Check each line of the data below for the string "Definition", then state how many have it and nothing else.

Saved entries:

+ + + + +

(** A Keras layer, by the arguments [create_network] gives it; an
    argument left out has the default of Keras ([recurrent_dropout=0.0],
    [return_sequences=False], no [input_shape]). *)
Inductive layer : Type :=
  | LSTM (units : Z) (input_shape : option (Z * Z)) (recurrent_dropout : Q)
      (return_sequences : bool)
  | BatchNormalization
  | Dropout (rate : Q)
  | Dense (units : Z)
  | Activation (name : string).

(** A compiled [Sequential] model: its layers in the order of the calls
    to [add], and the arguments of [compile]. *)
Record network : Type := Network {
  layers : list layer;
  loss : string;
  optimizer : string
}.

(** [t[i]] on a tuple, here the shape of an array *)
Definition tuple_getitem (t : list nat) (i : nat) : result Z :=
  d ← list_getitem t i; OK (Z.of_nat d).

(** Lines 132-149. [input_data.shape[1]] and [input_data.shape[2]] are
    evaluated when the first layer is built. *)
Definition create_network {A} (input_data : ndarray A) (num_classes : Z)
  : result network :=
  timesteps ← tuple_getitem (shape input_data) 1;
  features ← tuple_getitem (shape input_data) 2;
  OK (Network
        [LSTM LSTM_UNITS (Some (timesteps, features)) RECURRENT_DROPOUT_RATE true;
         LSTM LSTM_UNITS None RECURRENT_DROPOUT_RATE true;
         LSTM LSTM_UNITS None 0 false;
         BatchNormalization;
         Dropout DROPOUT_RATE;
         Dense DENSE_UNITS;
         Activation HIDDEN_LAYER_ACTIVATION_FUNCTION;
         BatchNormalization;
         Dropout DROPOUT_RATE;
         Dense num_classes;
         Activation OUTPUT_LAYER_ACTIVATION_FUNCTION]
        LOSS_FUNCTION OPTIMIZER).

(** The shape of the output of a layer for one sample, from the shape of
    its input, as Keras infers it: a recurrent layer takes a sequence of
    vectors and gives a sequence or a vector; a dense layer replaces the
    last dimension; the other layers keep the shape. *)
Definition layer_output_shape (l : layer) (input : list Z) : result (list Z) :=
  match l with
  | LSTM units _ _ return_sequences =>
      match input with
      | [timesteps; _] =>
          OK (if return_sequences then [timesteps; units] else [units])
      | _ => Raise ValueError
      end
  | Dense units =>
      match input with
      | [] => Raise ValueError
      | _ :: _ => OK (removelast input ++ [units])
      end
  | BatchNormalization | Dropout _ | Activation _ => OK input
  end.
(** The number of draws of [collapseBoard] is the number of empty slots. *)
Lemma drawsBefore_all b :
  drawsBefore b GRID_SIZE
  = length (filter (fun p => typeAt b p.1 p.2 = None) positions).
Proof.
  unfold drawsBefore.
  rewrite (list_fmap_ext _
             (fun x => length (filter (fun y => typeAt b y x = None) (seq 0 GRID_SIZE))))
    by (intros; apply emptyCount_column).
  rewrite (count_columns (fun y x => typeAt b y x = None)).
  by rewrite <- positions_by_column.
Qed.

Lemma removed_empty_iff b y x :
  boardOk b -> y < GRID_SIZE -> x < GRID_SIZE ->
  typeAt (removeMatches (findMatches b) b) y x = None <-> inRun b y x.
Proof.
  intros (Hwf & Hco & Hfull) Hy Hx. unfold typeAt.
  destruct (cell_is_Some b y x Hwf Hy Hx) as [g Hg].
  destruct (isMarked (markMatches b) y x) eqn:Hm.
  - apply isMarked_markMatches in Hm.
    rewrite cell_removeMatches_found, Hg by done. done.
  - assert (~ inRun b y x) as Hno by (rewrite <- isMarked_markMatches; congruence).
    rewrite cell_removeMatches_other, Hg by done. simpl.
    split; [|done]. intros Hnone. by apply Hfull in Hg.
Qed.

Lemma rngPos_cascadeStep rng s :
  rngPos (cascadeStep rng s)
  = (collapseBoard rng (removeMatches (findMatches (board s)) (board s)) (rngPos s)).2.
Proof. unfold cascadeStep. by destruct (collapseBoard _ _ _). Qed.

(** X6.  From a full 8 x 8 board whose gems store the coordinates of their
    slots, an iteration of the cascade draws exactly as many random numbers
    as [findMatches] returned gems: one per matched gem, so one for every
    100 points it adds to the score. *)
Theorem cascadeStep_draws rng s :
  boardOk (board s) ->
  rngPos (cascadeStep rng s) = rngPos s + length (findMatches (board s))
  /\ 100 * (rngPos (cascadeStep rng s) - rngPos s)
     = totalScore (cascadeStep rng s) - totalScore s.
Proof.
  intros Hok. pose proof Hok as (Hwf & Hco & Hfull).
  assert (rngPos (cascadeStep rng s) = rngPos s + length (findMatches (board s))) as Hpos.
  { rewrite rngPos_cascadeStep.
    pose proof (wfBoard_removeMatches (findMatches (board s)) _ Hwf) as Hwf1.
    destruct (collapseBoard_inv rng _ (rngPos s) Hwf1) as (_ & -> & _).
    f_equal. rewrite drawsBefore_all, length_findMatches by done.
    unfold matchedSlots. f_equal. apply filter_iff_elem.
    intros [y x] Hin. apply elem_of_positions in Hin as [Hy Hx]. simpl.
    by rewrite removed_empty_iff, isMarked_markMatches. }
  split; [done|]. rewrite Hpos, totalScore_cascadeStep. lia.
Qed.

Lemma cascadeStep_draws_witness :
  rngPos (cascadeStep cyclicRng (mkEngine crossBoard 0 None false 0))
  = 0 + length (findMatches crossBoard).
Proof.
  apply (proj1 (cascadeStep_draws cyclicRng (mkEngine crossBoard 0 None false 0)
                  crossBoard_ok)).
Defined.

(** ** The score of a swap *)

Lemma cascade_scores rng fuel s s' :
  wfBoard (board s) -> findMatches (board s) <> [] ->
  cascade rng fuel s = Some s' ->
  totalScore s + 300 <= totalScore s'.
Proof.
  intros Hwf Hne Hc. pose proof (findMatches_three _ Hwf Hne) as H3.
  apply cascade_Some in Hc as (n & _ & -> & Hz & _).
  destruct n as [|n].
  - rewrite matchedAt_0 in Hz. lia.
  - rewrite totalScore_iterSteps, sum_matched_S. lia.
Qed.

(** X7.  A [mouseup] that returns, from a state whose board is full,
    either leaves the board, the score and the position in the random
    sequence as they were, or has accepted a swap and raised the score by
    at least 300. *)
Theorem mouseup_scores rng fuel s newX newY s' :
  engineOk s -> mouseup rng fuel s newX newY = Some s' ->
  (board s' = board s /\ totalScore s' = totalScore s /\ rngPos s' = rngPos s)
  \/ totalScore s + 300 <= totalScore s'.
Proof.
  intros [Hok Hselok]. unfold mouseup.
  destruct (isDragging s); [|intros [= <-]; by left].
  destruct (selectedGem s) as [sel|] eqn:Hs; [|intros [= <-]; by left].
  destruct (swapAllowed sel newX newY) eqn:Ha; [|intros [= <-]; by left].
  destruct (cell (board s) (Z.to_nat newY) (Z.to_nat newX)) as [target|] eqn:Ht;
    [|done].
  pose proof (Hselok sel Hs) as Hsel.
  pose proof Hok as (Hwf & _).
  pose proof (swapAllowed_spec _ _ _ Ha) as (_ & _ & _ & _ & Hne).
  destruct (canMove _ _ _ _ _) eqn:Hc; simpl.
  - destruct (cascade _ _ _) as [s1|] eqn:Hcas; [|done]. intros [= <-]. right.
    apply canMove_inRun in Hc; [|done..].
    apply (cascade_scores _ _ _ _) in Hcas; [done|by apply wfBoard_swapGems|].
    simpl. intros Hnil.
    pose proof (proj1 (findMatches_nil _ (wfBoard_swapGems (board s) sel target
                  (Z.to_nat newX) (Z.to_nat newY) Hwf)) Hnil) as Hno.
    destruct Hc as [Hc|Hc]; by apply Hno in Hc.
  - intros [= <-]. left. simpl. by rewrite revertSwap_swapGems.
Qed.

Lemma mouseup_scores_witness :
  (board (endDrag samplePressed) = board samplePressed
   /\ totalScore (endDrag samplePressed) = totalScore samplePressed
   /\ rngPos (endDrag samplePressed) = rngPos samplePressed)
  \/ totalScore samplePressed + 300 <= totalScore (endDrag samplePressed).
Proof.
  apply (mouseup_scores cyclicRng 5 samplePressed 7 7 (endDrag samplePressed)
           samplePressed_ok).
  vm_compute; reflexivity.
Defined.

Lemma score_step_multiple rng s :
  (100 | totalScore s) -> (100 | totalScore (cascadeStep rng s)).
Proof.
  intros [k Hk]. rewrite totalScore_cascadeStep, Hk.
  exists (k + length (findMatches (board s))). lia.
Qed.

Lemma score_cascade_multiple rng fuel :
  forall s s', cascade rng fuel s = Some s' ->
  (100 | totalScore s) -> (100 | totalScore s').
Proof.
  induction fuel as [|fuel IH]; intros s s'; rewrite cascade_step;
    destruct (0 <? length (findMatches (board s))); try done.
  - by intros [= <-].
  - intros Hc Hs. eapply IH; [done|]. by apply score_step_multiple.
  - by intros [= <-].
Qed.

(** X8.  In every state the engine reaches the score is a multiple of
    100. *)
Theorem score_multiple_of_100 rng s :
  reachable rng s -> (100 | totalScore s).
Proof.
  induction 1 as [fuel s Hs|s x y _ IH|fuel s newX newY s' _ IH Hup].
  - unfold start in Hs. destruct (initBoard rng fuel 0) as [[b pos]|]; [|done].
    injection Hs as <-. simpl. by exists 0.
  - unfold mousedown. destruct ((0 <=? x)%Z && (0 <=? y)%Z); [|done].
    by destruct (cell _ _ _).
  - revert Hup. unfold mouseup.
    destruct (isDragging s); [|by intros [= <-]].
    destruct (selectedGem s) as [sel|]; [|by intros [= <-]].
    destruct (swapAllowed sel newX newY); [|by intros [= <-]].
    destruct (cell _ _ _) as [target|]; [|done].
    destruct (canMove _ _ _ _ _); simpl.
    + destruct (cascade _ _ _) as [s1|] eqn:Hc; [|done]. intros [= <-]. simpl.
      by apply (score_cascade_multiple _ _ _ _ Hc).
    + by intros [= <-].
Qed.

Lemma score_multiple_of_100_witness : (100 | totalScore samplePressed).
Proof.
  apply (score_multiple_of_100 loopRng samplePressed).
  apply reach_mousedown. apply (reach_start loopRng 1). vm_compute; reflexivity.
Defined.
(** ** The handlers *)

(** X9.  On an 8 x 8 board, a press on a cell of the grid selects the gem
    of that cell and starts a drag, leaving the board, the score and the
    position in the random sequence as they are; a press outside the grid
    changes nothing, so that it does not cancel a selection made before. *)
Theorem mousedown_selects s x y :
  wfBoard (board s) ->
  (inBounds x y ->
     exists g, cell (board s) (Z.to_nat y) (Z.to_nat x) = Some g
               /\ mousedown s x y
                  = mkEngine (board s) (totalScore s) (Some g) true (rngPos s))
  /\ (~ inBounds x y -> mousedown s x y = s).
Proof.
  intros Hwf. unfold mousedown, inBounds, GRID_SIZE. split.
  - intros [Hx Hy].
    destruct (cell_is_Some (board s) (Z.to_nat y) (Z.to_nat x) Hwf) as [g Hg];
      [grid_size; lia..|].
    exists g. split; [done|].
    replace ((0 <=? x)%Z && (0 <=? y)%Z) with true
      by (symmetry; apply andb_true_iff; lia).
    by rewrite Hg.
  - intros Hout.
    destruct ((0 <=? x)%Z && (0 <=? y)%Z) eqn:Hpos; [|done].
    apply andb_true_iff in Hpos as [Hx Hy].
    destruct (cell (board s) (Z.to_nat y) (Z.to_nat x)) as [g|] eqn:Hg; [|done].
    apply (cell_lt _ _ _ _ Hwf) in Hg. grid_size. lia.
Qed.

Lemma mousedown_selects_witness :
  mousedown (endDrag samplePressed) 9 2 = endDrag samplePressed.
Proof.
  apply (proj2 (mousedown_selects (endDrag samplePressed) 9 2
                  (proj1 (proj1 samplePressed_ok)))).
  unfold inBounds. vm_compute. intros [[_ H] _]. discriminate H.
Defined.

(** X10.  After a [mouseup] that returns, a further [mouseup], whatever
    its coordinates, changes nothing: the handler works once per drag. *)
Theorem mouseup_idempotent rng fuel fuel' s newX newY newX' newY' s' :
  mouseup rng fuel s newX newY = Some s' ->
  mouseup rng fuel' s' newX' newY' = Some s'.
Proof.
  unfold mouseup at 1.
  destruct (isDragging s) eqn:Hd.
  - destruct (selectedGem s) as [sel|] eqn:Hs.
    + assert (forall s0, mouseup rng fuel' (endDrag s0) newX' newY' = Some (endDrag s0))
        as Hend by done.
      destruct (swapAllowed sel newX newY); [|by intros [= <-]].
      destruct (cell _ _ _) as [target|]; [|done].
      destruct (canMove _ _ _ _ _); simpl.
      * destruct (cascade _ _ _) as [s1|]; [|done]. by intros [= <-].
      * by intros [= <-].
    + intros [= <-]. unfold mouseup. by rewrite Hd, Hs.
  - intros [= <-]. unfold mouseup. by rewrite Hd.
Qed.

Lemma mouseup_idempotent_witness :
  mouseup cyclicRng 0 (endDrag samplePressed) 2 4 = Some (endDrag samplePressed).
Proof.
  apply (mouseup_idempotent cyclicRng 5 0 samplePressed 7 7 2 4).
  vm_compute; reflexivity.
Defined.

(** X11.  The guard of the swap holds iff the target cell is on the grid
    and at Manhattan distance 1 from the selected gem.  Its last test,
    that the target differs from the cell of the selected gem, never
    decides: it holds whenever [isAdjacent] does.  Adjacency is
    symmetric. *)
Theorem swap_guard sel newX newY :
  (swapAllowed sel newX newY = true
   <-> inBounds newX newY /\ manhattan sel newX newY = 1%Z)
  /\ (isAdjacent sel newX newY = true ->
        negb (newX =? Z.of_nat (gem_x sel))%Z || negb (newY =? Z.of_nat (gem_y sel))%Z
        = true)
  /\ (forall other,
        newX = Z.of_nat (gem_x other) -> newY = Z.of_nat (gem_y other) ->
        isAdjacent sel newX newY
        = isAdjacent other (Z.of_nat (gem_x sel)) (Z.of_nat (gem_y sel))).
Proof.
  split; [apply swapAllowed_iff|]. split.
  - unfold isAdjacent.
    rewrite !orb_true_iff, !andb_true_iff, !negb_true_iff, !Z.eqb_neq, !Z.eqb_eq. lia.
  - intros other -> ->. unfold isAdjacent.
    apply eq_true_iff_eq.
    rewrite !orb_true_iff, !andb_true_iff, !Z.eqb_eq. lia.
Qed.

+ + + + +

- _Task answer_
3